OP-TEE · jforissier · Sep 24, 2024 · May 10, 2024
diff --git a/fvp-psa-sp.mk b/fvp-psa-sp.mk
@@ -14,6 +14,20 @@ SP_PACKAGING_METHOD		?= embedded
 SPMC_TESTS			?= n
 SPMC_AT_EL			?= 1
 
+# Behaves a similar way like BRANCH_PROTECTION in TF-A:
+# unset: Default value. mbranch-protection flag is not provided
+# 0: Turns off all types of branch protection
+# 1: Enables all types of branch protection features
+# 2: Return address signing to its standard level
+# 3: Extend the signing to include leaf functions
+# 4: Turn on branch target identification mechanism
+TS_BRANCH_PROTECTION		?= unset
+BRANCH_PROTECTION_OPTIONS	:= unset 0 1 2 3 4
+
+ifeq ($(filter $(TS_BRANCH_PROTECTION),$(BRANCH_PROTECTION_OPTIONS)),)
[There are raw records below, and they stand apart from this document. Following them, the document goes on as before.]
(** A schedule of the barrier's own thread is the same over both systems. *)
Lemma posix_run_thread_only {T : Type}
    (thr : T * world U A → option (T * world U A)) (n : nat) (s : T * world U A) :
  posix_run thr (replicate n LThread) s = sys_run thr (replicate n LThread) s.
Proof.
  revert s. induction n as [|n IH]; intros s; simpl; [done|].
  destruct (thr s) as [s1|]; simpl; [apply IH | done].
Qed.

End PosixViews.

(** ** The invariant of a wait over the POSIX semaphore *)

Section PosixInvariant.
Context {U A : Type}.
Implicit Types (w : world U A) (v : view) (p : pc).

Local Abbreviation waiter this := (@wait_for_all_step U A this).

Lemma posix_inv_init v : posix_inv v Idle v.
Proof. unfold posix_inv. simpl. split_and!; try done. Qed.

(** Steps of the submitters and of the executor, whatever thread owns the
    barrier. *)
Lemma posix_inv_env {T : Type} (thr : T * world U A → option (T * world U A))
    this v0 (l : label U A) (s s' : T) w w' p v :
  registers_on this l = false →
  l ≠ LThread →
  view_of this w = Some v →
  posix_inv v0 p v →
  posix_step thr l (s, w) = Some (s', w') →
  s' = s ∧ ∃ v', view_of this w' = Some v' ∧ posix_inv v0 p v'.
Proof.
  intros Hq Hl Hv (Hreg & Hpost & Hle & Heq & Hmono & Hp) Hs.
  destruct l as [sub|k|]; [| |done]; simpl in Hs.
  - (* a submission elsewhere *)
    destruct (submit_parallel sub w) as [w1|] eqn:Hsub; simpl in Hs; [|done].
    injection Hs as <- <-. split; [done|]. exists v. split; [|done].
    eapply submit_off_view; [|done..].
    simpl in Hq. by apply bool_decide_eq_false in Hq.
  - (* the executor runs a task *)
    destruct (executor_step k w) as [w1|] eqn:Hrun; simpl in Hs; [|done].
    injection Hs as <- <-. split; [done|].
    destruct (executor_step_view this k w w1 v Hv Hrun) as (t & _ & Ht).
    destruct (decide _).
    + destruct Ht as (n & Hn & ->). eexists. split; [done|].
      unfold posix_inv. simpl.
      destruct (Z.ltb_spec (Z.of_nat (v_sem v)) SEM_VALUE_MAX) as [Hlt|Hge];
        split_and!; try lia;
        try (intros Hcap; specialize (Heq Hcap); lia);
        destruct p; simpl in *; done.
    + exists v. done.
Qed.

(** Every step of a schedule that does not register against [this]
    preserves the invariant. *)
Lemma posix_inv_step this v0 l p w p' w' v :
  (0 ≤ v_count v0 < UINT_MODULUS)%Z →
  registers_on this l = false →
  view_of this w = Some v →
  posix_inv v0 p v →
  posix_step (waiter this) l (p, w) = Some (p', w') →
  ∃ v', view_of this w' = Some v' ∧ posix_inv v0 p' v'.
Proof.
  intros Hc Hq Hv Hinv Hs.
  assert (l = LThread ∨ l ≠ LThread) as [->|Hl]
    by (destruct l; [right | right | left]; done).
  2: { destruct (posix_inv_env _ this v0 l p p' w w' p v Hq Hl Hv Hinv Hs)
         as (-> & Hv'). exact Hv'. }
  destruct Hinv as (Hreg & Hpost & Hle & Heq & Hmono & Hp). simpl in Hs.
  pose proof (wait_step_view this p w p' w' v Hv Hs) as Hstep.
  destruct p as [|i|i| |]; simpl in Hstep.
  - destruct Hstep as [-> ->]. exists v. split; [done|].
    unfold posix_inv. simpl in *. split_and!; try done; lia.
  - destruct Hstep as [-> ->]. exists v. split; [done|].
    unfold posix_inv. split_and!; try done.
    destruct Hp as (Hcv & Hi & Hw & Hr). rewrite Hcv.
    destruct (Z.ltb_spec i (v_count v0)); simpl; split_and!; try done; lia.
  - destruct Hstep as (n & Hn & -> & ->). eexists. split; [done|].
    destruct Hp as (Hcv & Hi & Hw & Hr).
    rewrite wrap_small by lia.
    unfold posix_inv. simpl.
    split_and!; try done; try lia; intros Hcap; specialize (Heq Hcap); lia.
  - destruct Hstep as (-> & ->). eexists. split; [done|].
    destruct Hp as (Hcv & Hw & Hr).
    unfold posix_inv. simpl. split_and!; try done; lia.
  - done.
Qed.

(** The invariant holds along every quiet schedule. *)
Lemma posix_inv_run this v0 ls :
  (0 ≤ v_count v0 < UINT_MODULUS)%Z →
  quiet this ls = true →
  ∀ p w p' w' v,
    view_of this w = Some v →
    posix_inv v0 p v →
    posix_run (waiter this) ls (p, w) = Some (p', w') →
    ∃ v', view_of this w' = Some v' ∧ posix_inv v0 p' v'.
Proof.
  intros Hc. induction ls as [|l ls IH]; intros Hq p w p' w' v Hv Hinv Hrun.
  - simpl in Hrun. injection Hrun as <- <-. by exists v.
  - apply quiet_cons in Hq as [Hl Hq]. simpl in Hrun.
    destruct (posix_step (waiter this) l (p, w)) as [[p1 w1]|] eqn:Hs;
      simpl in Hrun; [|done].
    destruct (posix_inv_step this v0 l p w p1 w1 v Hc Hl Hv Hinv Hs)
      as (v1 & Hv1 & Hinv1).
    by eapply IH.
Qed.

(** Over a balanced barrier whose count fits in the semaphore, once the
    pool holds no token the semaphore holds what the loop still needs. *)
Lemma posix_inv_finishes this v0 p w v :
  (0 ≤ v_count v0 ≤ SEM_VALUE_MAX)%Z →
  v_count v0 = Z.of_nat (v_sem v0 + v_out v0) →
  view_of this w = Some v →
  posix_inv v0 p v →
  v_out v = 0 →
  ∃ n w', posix_run (waiter this) (replicate n LThread) (p, w) = Some (Done, w').
Proof.
  intros Hc Hbal Hv (Hreg & Hpost & Hle & Heq & Hmono & Hp) Hout.
  assert (Hsem : v_sem v + v_wait v + v_post v0 = v_sem v0 + v_wait v0 + v_post v)
    by (apply Heq; lia).
  destruct (view_of_Some this w v Hv) as (b & Hb & Hvb).
  destruct (waiter_finishes this p w b Hb) as (n & w' & Hrun).
  - subst v. simpl in *. unfold SEM_VALUE_MAX, UINT_MODULUS in *.
    destruct p; simpl in Hp; destruct Hp as (Hcnt & _); rewrite Hcnt; lia.
  - subst v. simpl in *. destruct p; simpl in *; lia.
  - exists n, w'. by rewrite posix_run_thread_only.
Qed.

(** A wait over a balanced barrier: it has returned only if no token is
    left in the pool, and, when the count fits in the semaphore, once no
    token is left it does return. *)
Lemma posix_wait_balanced this ls w v0 p' w' :
  (0 ≤ v_count v0 < UINT_MODULUS)%Z →
  (Z.of_nat (v_sem v0 + v_out v0) ≤ v_count v0)%Z →
  view_of this w = Some v0 →
  quiet this ls = true →
  posix_run (waiter this) ls (Idle, w) = Some (p', w') →
  ∃ v', view_of this w' = Some v'
        ∧ posix_inv v0 p' v'
        ∧ (p' = Done → v_out v' = 0 ∧ v_sem v' = 0)
        ∧ (v_count v0 = Z.of_nat (v_sem v0 + v_out v0) →
           (v_count v0 ≤ SEM_VALUE_MAX)%Z →
           v_out v' = 0 →
           ∃ n w'', posix_run (waiter this) (replicate n LThread) (p', w')
                      = Some (Done, w'')).
Proof.
  intros Hc Hbal Hv Hq Hrun.
  destruct (posix_inv_run this v0 ls Hc Hq Idle w p' w' v0 Hv (posix_inv_init v0) Hrun)
    as (v' & Hv' & Hinv).
  exists v'. split_and!; try done.
  - intros ->. destruct Hinv as (Hreg & Hpost & Hle & Heq & Hmono & Hcnt & Hw & Hr). lia.
  - intros Heqb Hcap Hout. eapply posix_inv_finishes; try done. lia.
Qed.
End PosixInvariant.

(** ** Before the wait, over the POSIX semaphore *)

Section PosixCohort.
Context {U A T : Type}.
Implicit Types (w : world U A) (v : view).
Variable thr : T * world U A → option (T * world U A).

(** While the owner of the barrier does nothing, [n] registrations leave
    the counter at [m_count + n] modulo [2^32]; every token is either still
    pooled or has posted, and the semaphore holds all the signals posted
    when they fit in it. *)
Lemma posix_cohort_run this ls :
  no_thread ls = true →
  ∀ (s s' : T) w w' v,
    (0 ≤ v_count v < UINT_MODULUS)%Z →
    view_of this w = Some v →
    posix_run thr ls (s, w) = Some (s', w') →
    s' = s
    ∧ ∃ v', view_of this w' = Some v'
            ∧ v_reg v' = v_reg v + registrations this ls
            ∧ v_count v' = wrap (v_count v + Z.of_nat (registrations this ls))
            ∧ v_sem v' + v_post v ≤ v_sem v + v_post v'
            ∧ ((Z.of_nat (v_sem v + v_out v + registrations this ls)
                ≤ SEM_VALUE_MAX)%Z →
               v_sem v' + v_post v = v_sem v + v_post v')
            ∧ v_post v' + v_out v' = v_post v + v_out v + registrations this ls
            ∧ v_wait v' = v_wait v ∧ v_reset v' = v_reset v.
Proof.
  induction ls as [|l ls IH]; intros Hnt s s' w w' v Hc Hv Hrun.
  - simpl in Hrun. injection Hrun as <- <-. split; [done|].
    exists v. unfold registrations. simpl.
    rewrite Z.add_0_r, wrap_small by done. split_and!; try done; lia.
  - simpl in Hnt. apply andb_true_iff in Hnt as [Hl Hnt].
    simpl in Hrun. rewrite registrations_cons.
    destruct l as [sub|k|]; [| |done]; simpl in Hrun.
    + destruct (submit_parallel sub w) as [w1|] eqn:Hsub; simpl in Hrun; [|done].
      simpl. destruct (bool_decide (barrier_of sub = Some this)) eqn:Hon.
      * apply bool_decide_eq_true in Hon.
        pose proof (submit_on_view this sub w w1 v Hon Hv Hsub) as Hv1.
        assert (Hc1 : (0 ≤ wrap (v_count v + 1) < UINT_MODULUS)%Z)
          by apply wrap_range.
        destruct (λ Hc', IH Hnt s s' w1 w' _ Hc' Hv1 Hrun)
          as (-> & v' & Hv' & Hr & Hcnt & Hle & Heq & Hp & Hw & Hre); [exact Hc1|].
        simpl in *. split; [done|]. exists v'. split_and!; try done; try lia.
        rewrite Hcnt, wrap_wrap_add. f_equal. lia.
      * apply bool_decide_eq_false in Hon.
        pose proof (submit_off_view this sub w w1 v Hon Hv Hsub) as Hv1.
        destruct (IH Hnt s s' w1 w' v Hc Hv1 Hrun)
          as (-> & v' & Hv' & Hr & Hcnt & Hle & Heq & Hp & Hw & Hre).
        split; [done|]. exists v'. split_and!; try done; lia.
    + destruct (executor_step k w) as [w1|] eqn:Hrt; simpl in Hrun; [|done].
      destruct (executor_step_view this k w w1 v Hv Hrt) as (t & _ & Ht).
      destruct (decide _).
      * destruct Ht as (n & Hn & Hv1).
        destruct (λ Hc', IH Hnt s s' w1 w' _ Hc' Hv1 Hrun)
          as (-> & v' & Hv' & Hr & Hcnt & Hle & Heq & Hp & Hw & Hre); [exact Hc|].
        simpl in *. split; [done|]. exists v'.
        destruct (Z.ltb_spec (Z.of_nat (v_sem v)) SEM_VALUE_MAX) as [Hlt|Hge];
          split_and!; try done; lia.
      * destruct (IH Hnt s s' w1 w' v Hc Ht Hrun)
          as (-> & v' & Hv' & Hr & Hcnt & Hle & Heq & Hp & Hw & Hre).
        split; [done|]. exists v'. split_and!; try done; lia.
Qed.

(** [n] submissions of one callable in a row against a live barrier. *)
Lemma posix_submits this (f : U → outcome U) (n : nat) :
  ∀ (s : T) w v,
    (0 ≤ v_count v < UINT_MODULUS)%Z →
    view_of this w = Some v →
    ∃ w', posix_run thr (replicate n (LSubmit (SubSb this f))) (s, w) = Some (s, w')
          ∧ pool w' = pool w ++ replicate n (contended_caller (ScopeWaiter this) f)
          ∧ view_of this w' =
              Some (View (v_sem v) (wrap (v_count v + Z.of_nat n)) (v_out v + n)
                      (v_reg v + n) (v_post v) (v_wait v) (v_reset v)).
Proof.
  induction n as [|n IH]; intros s w v Hc Hv.
  - exists w. simpl. rewrite app_nil_r, Z.add_0_r, wrap_small by done.
    rewrite !Nat.add_0_r. split_and!; try done. by destruct v.
  - destruct (view_of_Some this w v Hv) as (b & Hb & _).
    assert (Hpool : ∃ w1, submit_parallel (SubSb this f) w = Some w1
                          ∧ pool w1 = pool w ++ [contended_caller (ScopeWaiter this) f]).
    { simpl. unfold parallel_sb. rewrite (register_lock_Some _ _ _ Hb). simpl.
      eexists. split; [reflexivity|]. done. }
    destruct Hpool as (w1 & Hsub & Hp1).
    pose proof (submit_on_view this (SubSb this f) w w1 v eq_refl Hv Hsub) as Hv1.
    destruct (λ Hc', IH s w1 _ Hc' Hv1) as (w' & Hrun & Hp' & Hv');
      [apply wrap_range|].
    exists w'. split_and!.
    + cbn [replicate posix_run posix_step fst snd]. rewrite Hsub. exact Hrun.
    + rewrite Hp', Hp1, <- app_assoc. done.
    + rewrite Hv'. simpl. rewrite wrap_wrap_add.
      repeat (f_equal; try lia).
Qed.

(** The executor runs, one after the other, [n] pooled tasks that hold a
    token of [this] and return: the semaphore rises to [SEM_VALUE_MAX] and
    stays there, whatever the number of [sem_post]s. *)
Lemma posix_runs_saturate this (f : U → outcome U) :
  (∀ u, has_raised (f u) = false) →
  ∀ (n : nat) (s : T) w v,
    view_of this w = Some v →
    pool w = replicate n (contended_caller (ScopeWaiter this) f) →
    (Z.of_nat (v_sem v) ≤ SEM_VALUE_MAX)%Z →
    ∃ w', posix_run thr (replicate n (LRun 0)) (s, w) = Some (s, w')
          ∧ pool w' = []
          ∧ view_of this w' =
              Some (View (Z.to_nat (Z.min (Z.of_nat (v_sem v) + Z.of_nat n)
                                      SEM_VALUE_MAX))
                      (v_count v) 0 (v_reg v) (v_post v + n) (v_wait v)
                      (v_reset v)).
Proof.
  intros Hf. induction n as [|n IH]; intros s w v Hv Hpool Hsem.
  - exists w. simpl. split_and!; try done.
    rewrite Hv. destruct (view_of_Some this w v Hv) as (b & Hb & ->). simpl in *.
    rewrite Hpool. simpl. rewrite outstanding_nil.
    repeat (f_equal; try lia).
  - destruct (view_of_Some this w v Hv) as (b & Hb & Hvb).
    assert (Hex : ∃ w1, executor_step 0 w = Some w1) .
    { unfold executor_step. rewrite Hpool. simpl.
      specialize (Hf (user w)). destruct (f (user w)) as [u'|u']; [|done].
      unfold task_release. simpl. unfold scope_waiter_release. simpl.
      rewrite Hb. simpl. by eexists. }
    destruct Hex as (w1 & Hw1).
    destruct (executor_step_view this 0 w w1 v Hv Hw1) as (t & Ht & Hview).
    rewrite Hpool in Ht. simpl in Ht. injection Ht as <-.
    rewrite decide_True in Hview by done.
    destruct Hview as (m & Hm & Hv1).
    assert (Hp1 : pool w1 = replicate n (contended_caller (ScopeWaiter this) f)).
    { unfold executor_step in Hw1. rewrite Hpool in Hw1. simpl in Hw1.
      destruct (f (user w)) as [u'|u']; [|done].
      apply task_release_pool in Hw1. by rewrite Hw1. }
    destruct (IH s w1 _ Hv1 Hp1) as (w' & Hrun & Hp' & Hv').
    { simpl. destruct (Z.ltb_spec (Z.of_nat (v_sem v)) SEM_VALUE_MAX); lia. }
    exists w'. split_and!.
    + simpl. rewrite Hw1. simpl. exact Hrun.
    + exact Hp'.
    + rewrite Hv'. simpl.
      destruct (Z.ltb_spec (Z.of_nat (v_sem v)) SEM_VALUE_MAX);
        repeat (f_equal; try lia).
Qed.
End PosixCohort.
+  $(error TS_BRANCH_PROTECTION is not set to a valid option)
+endif
+
 ifneq ($(TS_UEFI_AUTH_VAR)-$(TS_SMM_GATEWAY),y-y)
 SP_SMM_GATEWAY_EXTRA_FLAGS += -DUEFI_AUTH_VAR=OFF
 TS_APP_UEFI_TEST_EXTRA_FLAGS += -DUEFI_AUTH_VAR=OFF
@@ -80,6 +94,32 @@ OPTEE_OS_COMMON_EXTRA_FLAGS += \
 	CFG_DT=y \
 	CFG_MAP_EXT_DT_SECURE=y
 
+# If branch protection is unset, do not pass it
+ifeq ($(filter $(TS_BRANCH_PROTECTION),unset),)
+TF_A_FLAGS              += BRANCH_PROTECTION=$(TS_BRANCH_PROTECTION)
+TS_APP_COMMON_FLAGS	+= -DBRANCH_PROTECTION=$(TS_BRANCH_PROTECTION)
+SP_COMMON_FLAGS		+= -DBRANCH_PROTECTION=$(TS_BRANCH_PROTECTION)
+endif
+
+# Branch Target Identification enablement
+ifneq ($(filter $(TS_BRANCH_PROTECTION),1 4),)
+OPTEE_OS_COMMON_EXTRA_FLAGS += CFG_CORE_BTI=y
+OPTEE_OS_COMMON_EXTRA_FLAGS += CFG_TA_BTI=y
+
+FVP_EXTRA_ARGS += -C cluster0.has_branch_target_exception=2
+FVP_EXTRA_ARGS += -C cluster1.has_branch_target_exception=2
+FVP_EXTRA_ARGS += -C cluster0.has_arm_v8-5=1
+FVP_EXTRA_ARGS += -C cluster1.has_arm_v8-5=1
+endif
+
+# Pointer Authentication enablement
+ifneq ($(filter $(TS_BRANCH_PROTECTION),1 2 3),)
+OPTEE_OS_COMMON_EXTRA_FLAGS += CFG_CORE_PAUTH=y
+OPTEE_OS_COMMON_EXTRA_FLAGS += CFG_TA_PAUTH=y
+
+FVP_EXTRA_ARGS += -C cluster0.has_pointer_authentication=2
+FVP_EXTRA_ARGS += -C cluster1.has_pointer_authentication=2
+endif
 
 # The boot order of the SPs is determined by the order of calls here. This is
 # due to the SPMC not (yet) supporting the boot order field of the SP manifest.